NIST is now requesting industry feedback on the draft documents, which must be received on or before November 22, 2023.
It is expected that the standards will become the global benchmark for quantum-resistant cybersecurity across the world in 2024.
Preparing for Q-Day
The PQC Standardization Process forms part of efforts to facilitate quantum-secured technologies before ‘Q-Day’ – the point at which quantum computers are able to break existing cryptographic algorithms.
Experts believe this will occur in the next five to 10 years, potentially leaving all digital information vulnerable to cyber-threat actors under current encryption protocols.
In December 2022, President Joe Biden signed the Quantum Computing Cybersecurity Preparedness Act into law, which mandates US federal agencies to eventually migrate all IT systems to post-quantum cryptography.
Dr Ali El Kaafarani, founder and CEO of PQShield, which contributed to and advised on all candidate algorithms developed as part of the NIST standardization process, commented: “The release of the draft standards marks a significant turning point for PQShield and the entire cryptographic community.
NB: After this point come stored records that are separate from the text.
(** X1. An inertial payload laid out field by field decodes to its angular
    velocity and linear acceleration, bit for bit; the orientation, the
    covariance blocks and whatever follows the linear acceleration are
    skipped. *)
Theorem imu_decode_roundtrip (preamble stamp frame_id orientation orientation_cov : bytes)
    (ang : Vec3) (ang_cov : bytes) (lin : Vec3) (trailer : bytes) :
  len preamble = 4 -> len stamp = 8 -> len frame_id < 2 ^ 32 ->
  len orientation = 32 -> len orientation_cov = 72 -> len ang_cov = 72 ->
  vec3_in_range ang -> vec3_in_range lin ->
  deserialize_imu_message
    (imu_payload preamble stamp frame_id orientation orientation_cov
                 ang ang_cov lin trailer)
  = Some (mkImu ang lin).
Proof.
  intros Hpre Hstamp Hfid Hori Hcov Hacov (Hax & Hay & Haz) (Hlx & Hly & Hlz).
  destruct ang as [ax ay az], lin as [lx ly lz]. cbn [v_x v_y v_z] in *.
  unfold deserialize_imu_message, deserialize_imu_body, imu_payload.
  cbn [v_x v_y v_z].
  rewrite (app_assoc preamble stamp).
  rewrite unpack_from_I_app; [|by rewrite len_app, Hpre, Hstamp|done].
  step_ok.
  pose (head := (preamble ++ stamp) ++ pack_I (len frame_id) ++ frame_id
                  ++ orientation ++ orientation_cov).
  assert (Hhead : len head = 4 + 8 + (4 + len frame_id) + 32 + 72).
  { unfold head. rewrite !len_app, len_pack_I. lia. }
  pose (angb := pack_d ax ++ pack_d ay ++ pack_d az).
  pose (linb := pack_d lx ++ pack_d ly ++ pack_d lz).
  assert (Hang : unpack_from_ddd
                   (head ++ angb ++ ang_cov ++ linb ++ trailer)
                   (4 + 8 + (4 + len frame_id) + 32 + 72) = Ok (ax, ay, az)).
  { by apply unpack_from_ddd_app. }
  assert (Hlin : unpack_from_ddd
                   (head ++ angb ++ ang_cov ++ linb ++ trailer)
                   (4 + 8 + (4 + len frame_id) + 32 + 72 + 24 + 72) = Ok (lx, ly, lz)).
  { replace (head ++ angb ++ ang_cov ++ linb ++ trailer)
      with ((head ++ angb ++ ang_cov) ++ linb ++ trailer)
      by (by rewrite <- !app_assoc).
    apply unpack_from_ddd_app; [|done..].
    unfold angb. rewrite !len_app, !len_pack_d, Hhead. lia. }
  replace ((preamble ++ stamp) ++ pack_I (len frame_id) ++ frame_id
             ++ orientation ++ orientation_cov
             ++ (pack_d ax ++ pack_d ay ++ pack_d az) ++ ang_cov
             ++ (pack_d lx ++ pack_d ly ++ pack_d lz) ++ trailer)
    with (head ++ angb ++ ang_cov ++ linb ++ trailer)
    by (unfold head, angb, linb; by rewrite <- !app_assoc).
  rewrite Hang. step_ok. rewrite Hlin. by step_ok.
Qed.

Lemma imu_decode_roundtrip_witness :
  deserialize_imu_message
    (imu_payload [x00; x01; x00; x00] (repeat x00 8) test_frame_id
                 (repeat x00 32) (repeat x00 72)
                 (mkVec3 (bits_of_float 1.0) (bits_of_float 2.0) (bits_of_float 3.0))
                 (repeat x00 72)
                 (mkVec3 0 0 (bits_of_float 9.5)) (repeat xff 72))
  = Some (mkImu (mkVec3 (bits_of_float 1.0) (bits_of_float 2.0) (bits_of_float 3.0))
                (mkVec3 0 0 (bits_of_float 9.5))).
Proof.
  apply imu_decode_roundtrip; try reflexivity; vm_compute; repeat split.
Defined.

Lemma parse_raw_image_header_payload (frame_id : bytes) (height width : N)
    (encoding : string) (step : N) (pixels : bytes) :
  len frame_id < 2 ^ 32 -> height < 2 ^ 32 -> width < 2 ^ 32 ->
  len (list_byte_of_string encoding) < 2 ^ 32 ->
  utf8_valid (map Byte.to_N (list_byte_of_string encoding)) = true ->
  step < 2 ^ 32 -> len pixels < 2 ^ 32 ->
  let data := raw_image_payload frame_id height width encoding step (len pixels) pixels in
  exists offset,
    parse_raw_image_header data
      = Ok (mkRawHeader height width encoding 0 step (len pixels) offset) /\
    slice data offset (offset + len pixels) = pixels.
Proof.
  intros Hfid Hh Hw Henc Hutf Hstep Hpix. cbn zeta.
  unfold raw_image_payload, parse_raw_image_header.
  set (enc := list_byte_of_string encoding) in *.
  set (data := [x00; x01; x00; x00] ++ repeat x00 8 ++ pack_I (len frame_id)
                 ++ frame_id ++ pack_I height ++ pack_I width ++ pack_I (len enc)
                 ++ enc ++ [x00] ++ pack_I step ++ pack_I (len pixels) ++ pixels).
  pose (h0 := [x00; x01; x00; x00] ++ repeat x00 8).
  pose (h1 := h0 ++ pack_I (len frame_id) ++ frame_id).
  pose (h2 := h1 ++ pack_I height).
  pose (h3 := h2 ++ pack_I width).
  pose (h4 := h3 ++ pack_I (len enc)).
  pose (h5 := h4 ++ enc).
  pose (h6 := h5 ++ [x00]).
  pose (h7 := h6 ++ pack_I step).
  pose (h8 := h7 ++ pack_I (len pixels)).
  assert (H0 : len h0 = 4 + 8) by done.
  assert (H1 : len h1 = 4 + 8 + (4 + len frame_id)).
  { unfold h1. rewrite !len_app, len_pack_I, H0. lia. }
  assert (H2 : len h2 = 4 + 8 + (4 + len frame_id) + 4).
  { unfold h2. rewrite len_app, len_pack_I, H1. lia. }
  assert (H3 : len h3 = 4 + 8 + (4 + len frame_id) + 4 + 4).
  { unfold h3. rewrite len_app, len_pack_I, H2. lia. }
  assert (H4 : len h4 = 4 + 8 + (4 + len frame_id) + 4 + 4 + 4).
  { unfold h4. rewrite len_app, len_pack_I, H3. lia. }
  assert (H5 : len h5 = 4 + 8 + (4 + len frame_id) + 4 + 4 + 4 + len enc).
  { unfold h5. rewrite len_app, H4. lia. }
  assert (H6 : len h6 = 4 + 8 + (4 + len frame_id) + 4 + 4 + 4 + len enc + 1).
  { unfold h6. rewrite len_app, H5. change (len [x00]) with 1. lia. }
  assert (H7 : len h7 = 4 + 8 + (4 + len frame_id) + 4 + 4 + 4 + len enc + 1 + 4).
  { unfold h7. rewrite len_app, len_pack_I, H6. lia. }
  assert (H8 : len h8 = 4 + 8 + (4 + len frame_id) + 4 + 4 + 4 + len enc + 1 + 4 + 4).
  { unfold h8. rewrite len_app, len_pack_I, H7. lia. }
  assert (Hsplit : forall pre bs post,
             data = pre ++ bs ++ post -> forall v offset,
             bs = pack_I v -> len pre = offset -> v < 2 ^ 32 ->
             unpack_from_I data offset = Ok v).
  { intros pre bs post -> v offset -> Hlen Hv. by apply unpack_from_I_app. }
  rewrite (Hsplit h0 (pack_I (len frame_id))
             (frame_id ++ pack_I height ++ pack_I width ++ pack_I (len enc)
                ++ enc ++ [x00] ++ pack_I step ++ pack_I (len pixels) ++ pixels)
             ltac:(unfold data, h0; by rewrite <- !app_assoc)
             (len frame_id) (4 + 8) eq_refl H0 Hfid).
  step_ok.
  rewrite (Hsplit h1 (pack_I height)
             (pack_I width ++ pack_I (len enc)
                ++ enc ++ [x00] ++ pack_I step ++ pack_I (len pixels) ++ pixels)
             ltac:(unfold data, h1, h0; by rewrite <- !app_assoc)
             height _ eq_refl H1 Hh).
  step_ok.
  rewrite (Hsplit h2 (pack_I width)
             (pack_I (len enc)
                ++ enc ++ [x00] ++ pack_I step ++ pack_I (len pixels) ++ pixels)
             ltac:(unfold data, h2, h1, h0; by rewrite <- !app_assoc)
             width _ eq_refl H2 Hw).
  step_ok.
  rewrite (Hsplit h3 (pack_I (len enc))
             (enc ++ [x00] ++ pack_I step ++ pack_I (len pixels) ++ pixels)
             ltac:(unfold data, h3, h2, h1, h0; by rewrite <- !app_assoc)
             (len enc) _ eq_refl H3 Henc).
  step_ok.
  assert (Hslice : slice data (4 + 8 + (4 + len frame_id) + 4 + 4 + 4)
                     (4 + 8 + (4 + len frame_id) + 4 + 4 + 4 + len enc) = enc).
  { replace data
      with (h4 ++ enc ++ [x00] ++ pack_I step ++ pack_I (len pixels) ++ pixels)
      by (unfold data, h4, h3, h2, h1, h0; by rewrite <- !app_assoc).
    by apply slice_app. }
  rewrite Hslice. unfold decode_utf8. rewrite Hutf.
  change (string_of_list_byte enc)
    with (string_of_list_byte (list_byte_of_string encoding)).
  rewrite string_of_list_byte_of_string. step_ok.
  assert (Hbig : unpack_from_B data
                   (4 + 8 + (4 + len frame_id) + 4 + 4 + 4 + len enc) = Ok 0).
  { replace data
      with (h5 ++ [x00] ++ pack_I step ++ pack_I (len pixels) ++ pixels)
      by (unfold data, h5, h4, h3, h2, h1, h0; by rewrite <- !app_assoc).
    unfold unpack_from_B. by rewrite (unpack_from_app h5 [x00] _ 1). }
  rewrite Hbig. step_ok.
  rewrite (Hsplit h6 (pack_I step) (pack_I (len pixels) ++ pixels)
             ltac:(unfold data, h6, h5, h4, h3, h2, h1, h0; by rewrite <- !app_assoc)
             step _ eq_refl H6 Hstep).
  step_ok.
  rewrite (Hsplit h7 (pack_I (len pixels)) pixels
             ltac:(unfold data, h7, h6, h5, h4, h3, h2, h1, h0; by rewrite <- !app_assoc)
             (len pixels) _ eq_refl H7 Hpix).
  step_ok.
  eexists. split; [reflexivity|].
  replace data with (h8 ++ pixels ++ [])
    by (unfold data, h8, h7, h6, h5, h4, h3, h2, h1, h0;
        by rewrite app_nil_r, <- !app_assoc).
  by apply slice_app.
Qed.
“Previously, a key barrier to adoption and migration to post-quantum cryptography has been confidence in exactly how and when the new algorithms will be finalized. NIST’s new draft standards provide this assurance and a framework that allows everyone to move forward. This is a testament to the expertise of our world-leading researchers and engineers as well as the collective dedication of the entire post-quantum cryptography community.”
In July 2023, a paper from the European Policy Centre urged the European Union to develop a Coordinated Action Plan to facilitate quantum-secured technologies in preparation of Q-Day.